I have a 2"x 1/4" bubble that I need to talk to the installer about.
The 'deal' was $400 installed.


----------



## capra2d (Aug 3, 2004)

Groucho said:


> Greetings from a Goat n00bie!
> 
> Just put a deposit down on the little number below (I should have it in my possession by this time next week :cool ), and was wondering about how to best protect the nose of my new rocket sled.
> 
> ...



Here's my response to the same question on another '04 GTO board:	


"I had the 3-M clear film installed about 2 weeks ago. I checked around in the Phoenix metro area. Two places used pre-cut kits. The third, the one I chose, cut the pieces from stock. The latter said that they had tried kits before and found them lacking in fit/coverage. The jury is still out in the satisfaction arena, but I'm generally pleased. They did a really nice job with the cutting and fitting. The installer pointed out a couple of small air bubbles, which he said will disappear in a couple of weeks. They haven't and I plan to take it in for a look-see. I'm not too crazy about their removing the pieces in question, though.

I'm sure you will, or at least should, see some vehicles with the installed product. Depending on the area, you will notice the edge; the film is 8 mil, I believe. My color is YellowJacket and the edge across the hood, about quarter of the way back from the leading edge is visible, but not objectionable to me, anyway. Likewise the strips down the door edges. I've noticed some bunching of the film on the inside surfaces of body contour changes, such as on the inside of the door edges. They're not particularly noticeable, except when I'm washing/polishing the car, which I did yesterday. I Zainoed (sp ?) everything, including the filmed areas. I was careful to buff from the filmed area, rather than toward the film edge. Eight hours later, it still looks freakin' beautiful.

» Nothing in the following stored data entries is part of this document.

(** What is asked of the run: its ports, its base, and the number and names of
    what it makes. *)
Record honest_run : Prop := {
  honest_hears : run_hears treq pcm_of answer chunks;
  honest_number : number_over base = Some number;
  honest_splice : splice_fits treq (RetranscriptionRun.source_id run) number splice;
  honest_parts : forall k next b partial until, chunks !! k = Some next ->
    RunSoFar.open (so_far treq pcm_of answer chunks k b) MAX_EARLY_AUDIO_MICROS = Ok (partial, until) ->
    few_segments treq (RetranscriptionRun.session_id run) (RetranscriptionRun.source_id run) number splice partial
    /\ no_clash (revision_of partial) range;
  honest_whole : forall whole, finish treq (gather treq pcm_of answer Gathered.empty chunks) = Ok whole ->
    few_segments treq (RetranscriptionRun.session_id run) (RetranscriptionRun.source_id run) number splice whole
    /\ no_clash (revision_of whole) range
}.

(** The open revision of what the run has after its first [k] chunks. *)
Definition open_at (k : nat) (r : TranscriptRevision.t) : Prop :=
  exists next b, chunks !! k = Some next /\ open_so_far run (so_far treq pcm_of answer chunks k b) = Ok r.

Context (Hrun : honest_run).

Lemma open_at_is k next b :
  chunks !! k = Some next ->
  exists partial until, RunSoFar.open (so_far treq pcm_of answer chunks k b) MAX_EARLY_AUDIO_MICROS = Ok (partial, until)
    /\ open_so_far run (so_far treq pcm_of answer chunks k b)
       = map_err (fun _ => Failed) (build_open_asr_revision (revision_of partial) until)
    /\ request_valid (revision_of partial) range /\ no_clash (revision_of partial) range
    /\ growth (LocalAsr (AsrTranscription.run partial)) = (true, false)
    /\ until <= TimeRange.end_ (SourceSegment.range (TranscribeRangeRequest.source_segment treq)).
Proof.
  intros Hnext. pose proof (honest_hears Hrun) as [P1 P2 P3 P4 P5 P6 P7 P8].
  destruct (open_answers treq pcm_of answer P1 P2 P3 chunks P4 P5 P6 k next b Hnext) as (partial & until & Hopen).
  destruct (honest_parts Hrun k next b partial until Hnext Hopen) as [Hfew Hclash].
  destruct (open_valid treq pcm_of answer P1 P2 P3 chunks P4 P5 P6 P7 P8 _ _ number splice k next b partial until
              (honest_splice Hrun) Hnext Hopen Hfew) as (Hv & Hg & Hu).
  exists partial, until. split; [exact Hopen|]. split; [|split; [exact Hv|split; [exact Hclash|split; [exact Hg|exact Hu]]]].
  unfold open_so_far. rewrite Hopen. cbn [map_err result_bind fst snd]. unfold request. fold base.
  by rewrite (honest_number Hrun).
Qed.

(** The open revision is always built. *)
Lemma open_at_built k next b :
  chunks !! k = Some next -> exists r, open_so_far run (so_far treq pcm_of answer chunks k b) = Ok r /\ open_at k r.
Proof.
  intros Hnext. destruct (open_at_is k next b Hnext) as (partial & until & _ & E & Hv & Hc & Hg & Hu).
  destruct (build_open_spec _ _ until Hv Hc Hg Hu) as [Hb _]. rewrite Hb in E. eexists. split; [exact E|].
  by exists next, b.
Qed.

(** Two of them: the earlier one is the beginning of the later one. *)
Lemma open_at_continues k k' r r' :
  (k <= k')%nat -> open_at k r -> open_at k' r' ->
  exists published published', TranscriptRevision.published_until r = Some published
    /\ TranscriptRevision.published_until r' = Some published' /\ published <= published' /\ continues r published r'.
Proof.
  intros Hk (next & b & Hnext & Er) (next' & b' & Hnext' & Er').
  destruct (open_at_is k next b Hnext) as (partial & until & Hopen & E & Hv & Hc & Hg & Hu).
  destruct (open_at_is k' next' b' Hnext') as (partial' & until' & Hopen' & E' & Hv' & _).
  pose proof (honest_hears Hrun) as [P1 P2 P3 P4 P5 P6 P7 P8].
  destruct (open_goes_on treq pcm_of answer P1 P2 P3 chunks P4 P5 P6 P7 P8 (RetranscriptionRun.session_id run)
              (RetranscriptionRun.source_id run) number splice k next b partial until Hnext Hopen) as [_ Hlater].
  destruct (Hlater k' next' b' partial' until' Hk Hnext' Hopen') as [Hu' Hgo].
  destruct (open_revision_is_prefix _ _ range until Hv Hc Hg Hu Hv' Hgo)
    as (r0 & published & Hb & _ & Hp & _ & _ & _ & Q).
  rewrite E in Er. apply map_err_Ok in Er. rewrite Hb in Er. injection Er as <-.
  rewrite E' in Er'. apply map_err_Ok in Er'. destruct (Q until' r' Hu' Er') as [Hcont (published' & Hp' & Hle)].
  by exists published, published'.
Qed.

(** The sealed revision is built, and every open one is its beginning. *)
Lemma open_at_sealed whole :
  finish treq (gather treq pcm_of answer Gathered.empty chunks) = Ok whole ->
  exists final, build_asr_revision (revision_of whole) = Ok final
    /\ forall k r, open_at k r -> exists published, continues r published final.
Proof.
  intros Hfin. destruct (honest_whole Hrun whole Hfin) as [Hfew Hclash].
  pose proof (honest_hears Hrun) as [P1 P2 P3 P4 P5 P6 P7 P8].
  destruct (whole_valid treq pcm_of answer P1 P2 P3 chunks P4 P5 P6 (RetranscriptionRun.session_id run)
              (RetranscriptionRun.source_id run) number splice whole (honest_splice Hrun) Hfin Hfew) as [Hv Hsealed].
  destruct (build_spec _ _ Hv Hclash Hsealed) as [Hb _]. eexists. split; [exact Hb|].
  intros k r (next & b & Hnext & Er). destruct (open_at_is k next b Hnext) as (partial & until & Hopen & E & Hv' & Hc & Hg & Hu).
  destruct (open_goes_on treq pcm_of answer P1 P2 P3 chunks P4 P5 P6 P7 P8 (RetranscriptionRun.session_id run)
              (RetranscriptionRun.source_id run) number splice k next b partial until Hnext Hopen) as [Hgo _].
  destruct (open_revision_is_prefix _ _ range until Hv' Hc Hg Hu Hv (Hgo whole Hfin))
    as (r0 & published & Hb0 & _ & _ & _ & _ & Q & _).
  rewrite E in Er. apply map_err_Ok in Er. rewrite Hb0 in Er. injection Er as <-. exists published. by apply Q.
Qed.

(** ** The decision to publish *)

Lemma continues_prefix r p r' :
  continues r p r' ->
  TranscriptRevision.id r' = TranscriptRevision.id r
  /\ take (length (TranscriptRevision.segments r)) (TranscriptRevision.segments r') = TranscriptRevision.segments r
  /\ (length (TranscriptRevision.segments r) <= length (TranscriptRevision.segments r'))%nat.
Proof. intros [Hid (more & -> & _)]. rewrite take_app_length, length_app. repeat split; [exact Hid|lia]. Qed.

(** Neither a later nor an earlier open revision of the run ever differs from
    what was published. *)
Lemma adds_honest k k' r r' parts :
  open_at k r -> open_at k' r' -> exists adds, adds_to_published r (Some (r', parts)) = Ok adds.
Proof.
  intros Hk Hk'. unfold adds_to_published.
  destruct ((_ <? _)%nat || until_ltb _ _) eqn:Eguard; [by eexists|].
  apply orb_false_iff in Eguard as [Hlen%Nat.ltb_ge Huntil].
  assert (Hsame : TranscriptRevision.id r = TranscriptRevision.id r'
                  /\ take (length (TranscriptRevision.segments r')) (TranscriptRevision.segments r)
                     = TranscriptRevision.segments r').
  { destruct (Nat.le_gt_cases k' k) as [Hle|Hlt].
    - destruct (open_at_continues k' k r' r Hle Hk' Hk) as (p & _ & _ & _ & _ & Hc).
      by destruct (continues_prefix _ _ _ Hc) as (? & ? & _).
    - destruct (open_at_continues k k' r r' ltac:(lia) Hk Hk') as (p & _ & _ & _ & _ & Hc).
      destruct Hc as [Hid (more & Em & _)]. rewrite Em, length_app in Hlen.
      assert (more = []) as -> by (destruct more; [done|cbn in Hlen; lia]). rewrite app_nil_r in Em.
      rewrite Em, Hid. split; [done|]. by apply take_ge. }
  destruct Hsame as [-> ->]. rewrite !bool_decide_true by done. cbn [negb orb].
  destruct (_ && _); by eexists.
Qed.
End Honest.

(** ** The publisher keeps to the run *)

Section Attempt.
Context `{UnicodeTables} `{Sha256Laws} (run : RetranscriptionRun.t).
Context (pcm_of : PlannedChunk.t -> option SpeechPcm.t).
Context (answer : PlannedChunk.t -> SpeechPcm.t -> ProviderChunkOutput.t).
Context (chunks : list PlannedChunk.t) (number : Z).
Context (Hrun : honest_run run pcm_of answer chunks number).
Context {V : Type} (store : RevisionStore.t V) (publication : Publication).
Context (elapsed : V -> Z * V) (epoch attempt : Z).

Let treq : TranscribeRangeRequest.t := RetranscriptionRun.transcribe run.
Let ours : OpaqueId JobId := RetranscriptionRun.job_id run.
Let opened (k : nat) : TranscriptRevision.t -> Prop := open_at run pcm_of answer chunks k.

(** What the session may show as its open revision, and what a checkpoint or a
    seed may give, in a world; and whether the store has room for more parts. *)
Context (shown : V -> PublishedOpenRevision.t -> Prop).
Context (held : V -> ChunkCheckpoint.t -> Prop) (seeded : V -> TimeRange.t -> CheckpointOutcome.t -> Prop).
Context (roomy : Prop).

(** No checkpoint or seeded answer comes to be. *)
Definition quiet (v v' : V) : Prop :=
  (forall c, held v' c -> held v c) /\ (forall window o, seeded v' window o -> seeded v window o).

(** Nor does an open revision of this job. *)
Definition still (v v' : V) : Prop :=
  quiet v v' /\ forall o, PublishedOpenRevision.job_id o = ours -> shown v' o -> shown v o.

(** The store shows what was published in it, with the version of the merge
    rules that published it. *)
Record store_laws : Prop := {
  law_open : forall session now v, match RevisionStore.open_revision store session now v with
    | (r, v') => (forall o, r = Ok (Some o) -> shown v o) /\ still v v'
    end;
  law_head : forall session now v, still v (RevisionStore.head store session now v).2;
  law_part : forall session operation expected open part first now v,
    match RevisionStore.publish_part store session operation expected open ours part first now v with
    | (r, v') => quiet v v'
        /\ (forall o, PublishedOpenRevision.job_id o = ours -> shown v' o ->
              o = PublishedOpenRevision.mk open part MERGE_RULES_VERSION ours \/ shown v o)
        /\ (r = Err SessionStorageError.CapacityExhausted -> ~ roomy)
    end;
  law_clock : forall v, still v (elapsed v).2
}.
Context (Hstore : store_laws).

(** Every open revision of this job is one of this run. *)
Definition good_store (v : V) : Prop :=
  forall o, PublishedOpenRevision.job_id o = ours -> shown v o ->
    (exists k, opened k (PublishedOpenRevision.revision o))
    /\ PublishedOpenRevision.merge_rules o = MERGE_RULES_VERSION
    /\ 1 <= PublishedOpenRevision.parts o <= Z.of_nat MAX_TRANSCRIPT_PARTS.
Definition commit_round (retries : Z) (expected : StorageGeneration.t) (revision : TranscriptRevision.t)
    (base_id : option (OpaqueId TranscriptRevisionId)) (w : W) : Round * W :=
  let stopped (error : JobRunError.t) (w : W) := (Done (Err (AttemptStop.failed error)) retries, w) in
  let succeed (w : W) := (Done (Ok revision) retries, (JobOwner.apply owner JobChange.Succeed now w).2) in
  match JobOwner.apply owner
          (JobChange.Commit (JobCommit.mk operation expected (TranscriptRevision.id revision))) now w with
  | (Err error, w) =>
      let '(cancelled, w) := JobOwner.cancel_requested owner w in
      if cancelled then
        match JobOwner.apply owner JobChange.Cancel now w with
        | (Err error, w) => stopped (JobRunError.Job error) w
        | (Ok _, w) => (Done (Err AttemptStop.CancelledByRequest) retries, w)
        end
      else stopped (JobRunError.Job error) w
  | (Ok _, w) =>
      match RevisionStore.publish_revision revisions session operation expected revision now w with
      | (Ok _, w) => succeed w
      | (Err error, w) =>
          match CommitLedger.committed_generation ledger session operation expected w with
          | (Ok (Some _), w) => succeed w
          | (_, w) =>
              if negb (may_have_moved error) then stopped (JobRunError.Storage error) w
              else commit_again retries revision base_id w
          end
      end
  end.

(** The loop of [commit]; [budget] is [retries_left]. A round that would be the
    last ends by itself ([commit_loop_again]), so that the loop is never left
    for want of budget. *)
Fixpoint commit_loop (budget : nat) (retries : Z) (expected : StorageGeneration.t) (revision : TranscriptRevision.t)
    (base_id : option (OpaqueId TranscriptRevisionId)) (w : W) : result TranscriptRevision.t AttemptStop.t * Z * W :=
  match commit_round retries expected revision base_id w with
  | (Done r retries, w) => (r, retries, w)
  | (Again retries expected revision base_id, w) =>
      match budget with
      | S budget => commit_loop budget retries expected revision base_id w
      | O => (Err (AttemptStop.failed (JobRunError.Storage SessionStorageError.Busy)), retries, w)
      end
  end.

Definition commit (revision : TranscriptRevision.t) (retries : Z) (w : W)
    : result TranscriptRevision.t AttemptStop.t * Z * W :=
  commit_loop (retries_left retries) retries (RetranscriptionRun.observed run) revision
    (TranscriptRevision.id <$> RetranscriptionRun.base run) w.
End Commit.

(** The retry policy grants a retry exactly while one is left. *)
Lemma busy_decides retries jitter :
  match RetryPolicy.decide RetryPolicy.R0 FailureCode.Busy retries None jitter with
  | RetryAfter _ => (0 < retries_left retries)%nat
  | LeaveToCaller => retries_left retries = 0%nat
  | Never => False
  end.
Proof.
  unfold RetryPolicy.decide, retries_left. cbn [retry_class_of RetryPolicy.max_automatic RetryPolicy.R0].
  destruct (Z.leb_spec MAX_AUTOMATIC_RETRIES retries); lia.
Qed.

(** Another round takes one retry. *)
Lemma commit_round_again {W} `{Sha256} run owner revisions ledger timer transcription operation retries expected revision base_id
    (w : W) retries' expected' revision' base_id' w' :
  0 <= retries ->
  commit_round run owner revisions ledger timer transcription operation retries expected revision base_id w
  = (Again retries' expected' revision' base_id', w') ->
  0 <= retries' /\ retries_left retries = S (retries_left retries').
Proof.
  intros Hpos. unfold commit_round. cbv zeta.
  destruct (JobOwner.apply _ _ _ _) as [[u|e] w1].
  2:{ destruct (JobOwner.cancel_requested _ _) as [[] w2]; [|done]. by destruct (JobOwner.apply _ _ _ _) as [[]]. }
  destruct (RevisionStore.publish_revision _ _ _ _ _ _ _) as [[g|e] w2]; [done|].
  assert (Hagain : forall w3,
    (if negb (may_have_moved e)
     then (Done (Err (AttemptStop.failed (JobRunError.Storage e))) retries, w3)
     else commit_again run revisions timer transcription retries revision base_id w3)
    = (Again retries' expected' revision' base_id', w') -> 0 <= retries' /\ retries_left retries = S (retries_left retries')).
  { intros w3. destruct (negb (may_have_moved e)); [done|]. unfold commit_again.
    destruct (RetryTimer.jitter timer w3) as [jitter w4]. pose proof (busy_decides retries jitter) as Hd.
    destruct (RetryPolicy.decide _ _ _ _ _); [|done..]. destruct (RevisionStore.head _ _ _ _) as [[head|e'] w5]; [|done].
    destruct (follow _ _ _ _ _) as [[]|]; [|done]. intros [= <- <- <- <- <-].
    unfold retries_left, saturating_u32, MAX_AUTOMATIC_RETRIES in *. ulia. }
  destruct (CommitLedger.committed_generation _ _ _ _ _) as [[[g|]|e'] w3]; [done|apply Hagain..].
Qed.

(** The loop as the code has it: while a round asks for another, there is one. *)
Lemma commit_loop_again {W} `{Sha256} run owner revisions ledger timer transcription operation retries expected revision base_id
    (w : W) :
  0 <= retries ->
  commit_loop run owner revisions ledger timer transcription operation (retries_left retries) retries expected revision base_id w
  = match commit_round run owner revisions ledger timer transcription operation retries expected revision base_id w with
    | (Done r retries', w') => (r, retries', w')
    | (Again retries' expected' revision' base_id', w') =>
        commit_loop run owner revisions ledger timer transcription operation (retries_left retries') retries' expected'
          revision' base_id' w'
    end.
Proof.
  intros Hpos.
  destruct (commit_round run owner revisions ledger timer transcription operation retries expected revision base_id w)
    as [[r n|n g r b] w'] eqn:E.
  - by destruct (retries_left retries); cbn [commit_loop]; rewrite E.
  - destruct (commit_round_again _ _ _ _ _ _ _ _ _ _ _ _ _ _ _ _ _ Hpos E) as [_ El]. rewrite El. cbn [commit_loop]. by rewrite E.
Qed.

(** A commit gives no retry back. *)
Lemma commit_round_retries {W} `{Sha256} run owner revisions ledger timer transcription operation retries expected revision base_id
    (w : W) :
  0 <= retries ->
  match (commit_round run owner revisions ledger timer transcription operation retries expected revision base_id w).1 with
  | Done _ retries' | Again retries' _ _ _ => 0 <= retries' /\ (retries_left retries' <= retries_left retries)%nat
  end.
Proof.
  intros Hpos.
  assert (Hmore : 0 <= saturating_u32 (retries + 1) /\ (retries_left (saturating_u32 (retries + 1)) <= retries_left retries)%nat)
    by (unfold retries_left, saturating_u32, MAX_AUTOMATIC_RETRIES; ulia).
  unfold commit_round. cbv zeta.
  destruct (JobOwner.apply _ _ _ _) as [[u|e] w1].
  2:{ destruct (JobOwner.cancel_requested _ _) as [[] w2]; [|done]. by destruct (JobOwner.apply _ _ _ _) as [[]]. }
  destruct (RevisionStore.publish_revision _ _ _ _ _ _ _) as [[g|e] w2]; [done|].
  assert (Hagain : forall w3,
    match (commit_again run revisions timer transcription retries revision base_id w3).1 with
    | Done _ retries' | Again retries' _ _ _ => 0 <= retries' /\ (retries_left retries' <= retries_left retries)%nat
    end).
  { intros w3. unfold commit_again. destruct (RetryTimer.jitter timer w3) as [jitter w4].
    destruct (RetryPolicy.decide _ _ _ _ _); [|done..].
    destruct (RevisionStore.head _ _ _ _) as [[head|e'] w5]; [|done]. by destruct (follow _ _ _ _ _) as [[]|]. }
  destruct (CommitLedger.committed_generation _ _ _ _ _) as [[[g|]|e'] w3]; [done|..];
    (destruct (negb (may_have_moved e)); [done|apply Hagain]).
Qed.

Lemma commit_retries {W} `{Sha256} run owner revisions ledger timer transcription operation revision retries (w : W) :
  0 <= retries ->
  let '(_, retries', _) := commit run owner revisions ledger timer transcription operation revision retries w in
  0 <= retries' /\ (retries_left retries' <= retries_left retries)%nat.
Proof.
  unfold commit. generalize (retries_left retries) at 1 as budget. intros budget.
  generalize (RetranscriptionRun.observed run) (TranscriptRevision.id <$> RetranscriptionRun.base run).
  revert retries revision w. induction budget as [|budget IH]; intros retries revision w expected base_id Hpos; cbn [commit_loop];
    pose proof (commit_round_retries run owner revisions ledger timer transcription operation retries expected revision base_id w Hpos) as Hr;
    destruct (commit_round run owner revisions ledger timer transcription operation retries expected revision base_id w)
      as [[r n|n g v b] w1]; cbn [fst] in Hr; try exact Hr.
  destruct Hr as [Hn Hle]. specialize (IH n v w1 g b Hn).
  destruct (commit_loop run owner revisions ledger timer transcription operation budget n g v b w1) as [[r n'] w2].
  destruct IH. split; [done|lia].
Qed.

The installed product, kit or custom-cut, isn't cheap. What I had done cost $590--

Front quarter of the hood
Front bumper area, plus head-and fog light lenses
Door edges (the vertical edges, that is)
Trailing third of the painted portion of the sheet metal exposed to pebbles, etc. thrown back by the tires (areas where you would otherwise install splashguards)
Rocker panels (other than the aluminum strip) and the entire outside portion extending from the front to rear tires.
The top portion of the rear bumper that forms a "sill" in front of the trunk that is exposed to bumps and scrapes from careless stowing by others and unavoidable accidental bumps that you or I might commit.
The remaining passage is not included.